Chesterton cherished freedom as a virtue, not just a conviction. It was central to the moral life of the individual, endowing every person with the power to choose good over evil.
But it also underpinned the health of a culture, for freedom was the precondition for social and political flourishing.
Unsurprisingly, Chesterton’s conception of freedom abounded in paradox. Far from the modern libertarian view of unrestricted freedom, a means of fulfilling every possible
human desire, he believed it actually rested on the acceptance of limits. It was such acceptance that made possible a higher and greater freedom:
“I could never conceive or tolerate any Utopia which did not leave to me the liberty for which I chiefly care, the liberty to bind myself.”
Orthodoxy, 1908
The most striking example of accepted limits was marriage. In a little-known book, The Superstition of Divorce (1920), Chesterton pointed out that marriage is based, not on a contract (though it was now lapsing into this lower state), or even simply a promise. It turned on the mutual making of a vow.
Tracing the history of vows in the chapter, “The Story of the Vow”, he showed its historical importance in religious and social institutions alike – such as the monasteries, the guilds, and the relationships of medieval feudalism. The monk’s vow was of a spiritual relationship, the guild member’s was of a vocational and professional relationship, and the feudal lord’s was essentially commercial, offering legal and military protection to serfs in return for their labour and loyalty.
But in all cases, Chesterton argued, these relationships carried a higher value.
Civilisation of vows
The governing ideal of a vow, he believed, “is to combine the fixity that goes with finality with the self-respect that only goes with freedom.”
The vow carried a certain sacredness, even in a secular setting. It found expression in what Chesterton memorably called a “civilisation of vows”. This was undermined when Henry VIII broke his own vow of marriage, and visited a wider brokenness upon Western culture. “It began with divorce for a king,” wrote Chesterton wittily, “and it is now ending in divorces for a whole kingdom.”
The spiritual and social consequences were pervasive:
“The monasteries, that had been built by vows, were destroyed. The guilds, that had been regiments of volunteers, were dispersed. The sacramental nature of marriage was denied; and many of the greatest intellects of the new movement, like Milton, already indulged in a very modern idealisation of divorce.”
Why has this destructiveness continued to spread? In a much earlier essay, “A Defence of Rash Vows” (The Defendant, 1901), Chesterton defined a vow as an appointment a person makes with himself at some distant time or place. Of course, it carries the risk that he will not keep this appointment, that he will dishonour his vow – and such fear is now an over- whelming deterrent to making a vow. In Chesterton’s words:
“This terror of one’s self, of the weakness and mutability of one’s self, has perilously increased, and is the real basis of the objection to vows of any kind.” The ideal of constancy that inspires the vow is now seen as “a yoke mysteriously imposed on mankind by the devil, instead of being, as it is, a yoke consistently imposed by all lovers on themselves.”

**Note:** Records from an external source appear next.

Lemma put_trunk_inv t d t' d' : put_trunk t d = inl (t', d') ->
  t' = t /\ d' = set_trunks (<[t_ID t := t]> (trunks d)) d /\ trunk_row_ok t = true
  /\ name_taken d (t_ID t) (t_OrganizationID t) (t_Name t) = false.
Proof.
  unfold put_trunk. destruct (trunk_row_ok t); [|done]. simpl. destruct (name_taken _ _ _ _); [done|].
  by intros [= <- <-].
Qed.
Lemma put_digest_inv id direction g d d' : put_digest id direction g d = inl (tt, d') ->
  d' = set_digests (<[(id, direction) := g]> (digests d)) d /\ digest_row_ok direction g = true.
Proof.
  unfold put_digest. destruct (digest_row_ok direction g); [|done]. simpl. destruct (_ && _); [done|].
  by intros [= <-].
Qed.
Lemma own_trunk_inv org id d t : own_trunk org id d = Some t -> trunks d !! id = Some t /\ t_OrganizationID t = org.
Proof. unfold own_trunk. destruct (trunks d !! id); [|done]. case_decide; [|done]. by intros [= ->]. Qed.

(** Writing a trunk row of the same owner. *)
Lemma owns_insert d t t0 org trunk : trunks d !! t_ID t = Some t0 -> t_OrganizationID t = t_OrganizationID t0 ->
  owns d org trunk -> owns (set_trunks (<[t_ID t := t]> (trunks d)) d) org trunk.
Proof.
  intros H0 Ho (x & Hx & Hxo). unfold owns. simpl. destruct (decide (trunk = t_ID t)) as [->|Hn].
  - exists t. rewrite lookup_insert_eq. split; [done|]. congruence.
  - exists x. by rewrite lookup_insert_ne.
Qed.
(** A trunk row and the digest rows of that trunk are replaced. *)
Lemma store_wf_trunk d t t0 g : store_wf d -> trunks d !! t_ID t = Some t0 ->
  t_OrganizationID t = t_OrganizationID t0 -> trunk_row_ok t = true ->
  (forall id direction, id <> t_ID t -> g !! (id, direction) = digests d !! (id, direction)) ->
  agree (t_OrganizationID t) (t_ID t) "outbound" (auth "outbound" t) (g !! (t_ID t, "outbound"%string)) ->
  agree (t_OrganizationID t) (t_ID t) "inbound" (auth "inbound" t) (g !! (t_ID t, "inbound"%string)) ->
  store_wf (set_digests g (set_trunks (<[t_ID t := t]> (trunks d)) d)).
Proof.
  intros [H1 H2 H3 H4 H5] H0 Ho Hok Hg Hout Hin. split; simpl.
  - intros id x [[<- <-]|[Hn Hx]]%lookup_insert_Some; [done|auto].
  - intros id e (? & ? & ? & Hw)%H2. split_and!; [done..|]. exact (owns_insert d t t0 _ _ H0 Ho Hw).
  - intros id x (? & Hw)%H3. split; [done|]. exact (owns_insert d t t0 _ _ H0 Ho Hw).
  - intros id. unfold side. simpl. destruct (decide (id = t_ID t)) as [->|Hn].
    + by rewrite lookup_insert_eq.
    + rewrite lookup_insert_ne, Hg by done. apply H4.
  - intros id. unfold side. simpl. destruct (decide (id = t_ID t)) as [->|Hn].
    + by rewrite lookup_insert_eq.
    + rewrite lookup_insert_ne, Hg by done. apply H5.
Qed.
(** The authentication columns stay. *)
Lemma store_wf_columns d t t0 : store_wf d -> trunks d !! t_ID t = Some t0 ->
  t_OrganizationID t = t_OrganizationID t0 -> trunk_row_ok t = true ->
  auth "outbound" t = auth "outbound" t0 -> auth "inbound" t = auth "inbound" t0 ->
  store_wf (set_trunks (<[t_ID t := t]> (trunks d)) d).
Proof.
  intros Hd H0 Ho Hok Hout Hin. pose proof (wf_outbound d Hd (t_ID t)) as Hso.
  pose proof (wf_inbound d Hd (t_ID t)) as Hsi. unfold side in Hso, Hsi. rewrite H0 in Hso, Hsi.
  apply (store_wf_trunk d t t0 (digests d)); rewrite ?Ho, ?Hout, ?Hin; auto.
Qed.

(** The row constraint ties the method to the presence of a credential. *)
Lemma trunk_row_auth t direction : direction = "outbound" \/ direction = "inbound" -> trunk_row_ok t = true ->
  match auth direction t with
  | (method, Some _, Some _, Some _) => method = "digest"
  | (method, None, None, None) => method <> "digest"
  | _ => False
  end.
Proof.
  unfold trunk_row_ok. rewrite !andb_true_iff. intros Hd [[[[[[[[_ _] _] _] Ho] _] Hi] _] _].
  unfold auth_fields in Ho, Hi.
  rewrite orb_true_iff, !andb_true_iff, !bool_decide_eq_true in Ho, Hi.
  destruct Hd as [-> | ->]; simpl.
  - destruct (t_AuthUsername t), (t_AuthRealm t), (t_AuthSecretCiphertext t);
      destruct Ho as [Ho|Ho]; rewrite ?andb_true_iff, ?bool_decide_eq_true in Ho; intuition congruence.
  - destruct (t_InboundUsername t), (t_InboundRealm t), (t_InboundSecretCiphertext t);
      destruct Hi as [Hi|Hi]; rewrite ?andb_true_iff, ?bool_decide_eq_true in Hi; intuition congruence.
Qed.
Lemma agree_none org id direction t row : direction = "outbound" \/ direction = "inbound" -> trunk_row_ok t = true ->
  auth direction t = (fst3 (fst (auth direction t)), None, None, None) -> row = None -> agree org id direction (auth direction t) row.
Proof.
  intros Hd Hok Ha ->. pose proof (trunk_row_auth t direction Hd Hok) as H. rewrite Ha in *. done.
Qed.
Lemma agree_some org id direction t u r v h : direction = "outbound" \/ direction = "inbound" -> trunk_row_ok t = true ->
  auth direction t = (fst3 (fst (auth direction t)), Some u, Some r, Some v) -> sealed_for org id direction (u, r, v, h) ->
  agree org id direction (auth direction t)
    (Some {| dg_OrganizationID := org; dg_Username := u; dg_Realm := r; dg_HA1 := h |}).
Proof.
  intros Hd Hok Ha Hs. pose proof (trunk_row_auth t direction Hd Hok) as H. rewrite Ha in *. simpl. eauto.
Qed.

(** *** Every statement keeps the invariant *)
Lemma wf_UpdateTrunk now org id u d t d' : store_wf d -> UpdateTrunk now org id u d = inl (t, d') -> store_wf d'.
Proof.
  intros Hd. unfold UpdateTrunk. destruct (own_trunk org id d) as [t0|] eqn:E; [|done].
  apply own_trunk_inv in E as [E _]. destruct (wf_trunks d Hd id t0 E) as [Hid _].
  intros (-> & -> & Hok & _)%put_trunk_inv. eapply store_wf_columns; [done|by simpl; rewrite Hid|done..].
Qed.
Lemma wf_DisableTrunk now org id d t d' : store_wf d -> DisableTrunk now org id d = inl (t, d') -> store_wf d'.
Proof.
  intros Hd. unfold DisableTrunk. destruct (own_trunk org id d) as [t0|] eqn:E; [|done]. case_bool_decide; [|done].
  intros Hp. eapply (wf_UpdateTrunk now org id); [done|]. unfold UpdateTrunk. by rewrite E.
Qed.
Lemma wf_set_digest direction set now org id u r v h d d' :
  direction = "outbound" /\ set = with_outbound now "digest" (Some (u, r, v))
  \/ direction = "inbound" /\ set = with_inbound now "digest" (Some (u, r, v)) ->
  store_wf d -> sealed_for org id direction (u, r, v, h) ->
  set_digest_auth direction set org id (u, r, v) h d = inl (tt, d') -> store_wf d'.
Proof.
  intros Hset Hd Hs. unfold set_digest_auth. destruct (own_trunk org id d) as [t0|] eqn:E.
  2:{ by intros [= <-]. }
  apply own_trunk_inv in E as [E Ho]. destruct (wf_trunks d Hd id t0 E) as [Hid _].
  intros Hp. apply rbind_ok_inv in Hp as ([t d1] & (-> & -> & Hok & _)%put_trunk_inv & (-> & _)%put_digest_inv).
  pose proof (wf_outbound d Hd id) as Hso. pose proof (wf_inbound d Hd id) as Hsi. unfold side in Hso, Hsi.
  rewrite E in Hso, Hsi.
  destruct Hset as [[-> ->]|[-> ->]];
    (eapply (store_wf_trunk d _ t0); [done|simpl; by rewrite Hid|done|done| | |]); simpl; rewrite ?Hid.
  - intros id' dir' Hn. apply lookup_insert_ne. congruence.
  - rewrite lookup_insert_eq, Ho. split; [done|]. by exists h.
  - rewrite lookup_insert_ne by congruence. exact Hsi.
  - intros id' dir' Hn. apply lookup_insert_ne. congruence.
  - rewrite lookup_insert_ne by congruence. exact Hso.
  - rewrite lookup_insert_eq, Ho. split; [done|]. by exists h.
Qed.
Lemma wf_clear_digest direction set now org id d d' :
  direction = "outbound" /\ set = with_outbound now "none" None
  \/ direction = "inbound" /\ set = with_inbound now "ip" None ->
  store_wf d -> clear_digest_auth direction set org id d = inl (tt, d') -> store_wf d'.
Proof.
  intros Hset Hd. unfold clear_digest_auth. destruct (own_trunk org id d) as [t0|] eqn:E.
  2:{ by intros [= <-]. }
  apply own_trunk_inv in E as [E Ho]. destruct (wf_trunks d Hd id t0 E) as [Hid _].
  intros Hp. apply rbind_ok_inv in Hp as ([t d1] & (-> & -> & Hok & _)%put_trunk_inv & [= <-]).
  pose proof (wf_outbound d Hd id) as Hso. pose proof (wf_inbound d Hd id) as Hsi. unfold side in Hso, Hsi.
  rewrite E in Hso, Hsi.
  destruct Hset as [[-> ->]|[-> ->]];
    (eapply (store_wf_trunk d _ t0); [done|simpl; by rewrite Hid|done|done| | |]); simpl; rewrite ?Hid.
  - intros id' dir' Hn. apply lookup_delete_ne. congruence.
  - by rewrite lookup_delete_eq.
  - rewrite lookup_delete_ne by congruence. exact Hsi.
  - intros id' dir' Hn. apply lookup_delete_ne. congruence.
  - rewrite lookup_delete_ne by congruence. exact Hso.
  - by rewrite lookup_delete_eq.
Qed.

A vow testifies to “the greatness of a great moment … a moment of immortality.” To diminish it is to rob a person of “that sense of daring actuality which is the excitement of a vow.”
Chesterton dismisses as an inherent contradiction the popular idea of “free love”. No lover is “free” in that sense, since “it is the nature of love to bind itself.” He cites a George Bernard Shaw play, The Philanderer, in which the main character “is perpetually endeavouring to be a free-lover, . . . wandering in a hungry search for a certain exhilaration which he can only have when he has the courage to cease from wandering.”
More than a century later, this “hungry search for a certain exhilaration” has become a cultural imperative, no longer simply a trend.
It has found expression in the cult of individual autonomy, which underlies the continuing fall in marriage rates and the corresponding rise in single-person households locked in virtual connections rather than participating in physical communities (“We all need people, yet more of us are living alone,” Weekend Australian, July 29-30, 2023).
This, in turn, spreads and intensifies the desperate loneliness of so many in present-day culture.
Pascal’s insight in the 17th century is proving painfully true in the 21st century – as if he anticipated the long-term consequences of Covid lockdowns and “physical distancing”:
“All the unhappiness of man arises from one thing only, namely that he is incapable of abiding quietly in one room.”
Pensées, 116
Political importance of the family
The freedom of the individual to make a vow in marriage is of political importance. In giving rise to a family, it creates the one institution that can meet the power of the state.
Its unique representation of freedom is because, as Chesterton notes, the family is “at once necessary and voluntary.” It provides a check on the state that is communal, and it goes beyond the power of the individual. Crucially, it supplies a counter-institution to the dominance of the state. In Chesterton’s words:
“The state consists of coercion; and must always be justified from its own point of view in extending the bounds of coercion; as, for instance, in the case of conscription. The only thing that can be set up to check or challenge this authority is a voluntary law and a voluntary loyalty. That loyalty is the protection of liberty, in the only sphere where liberty can fully dwell.”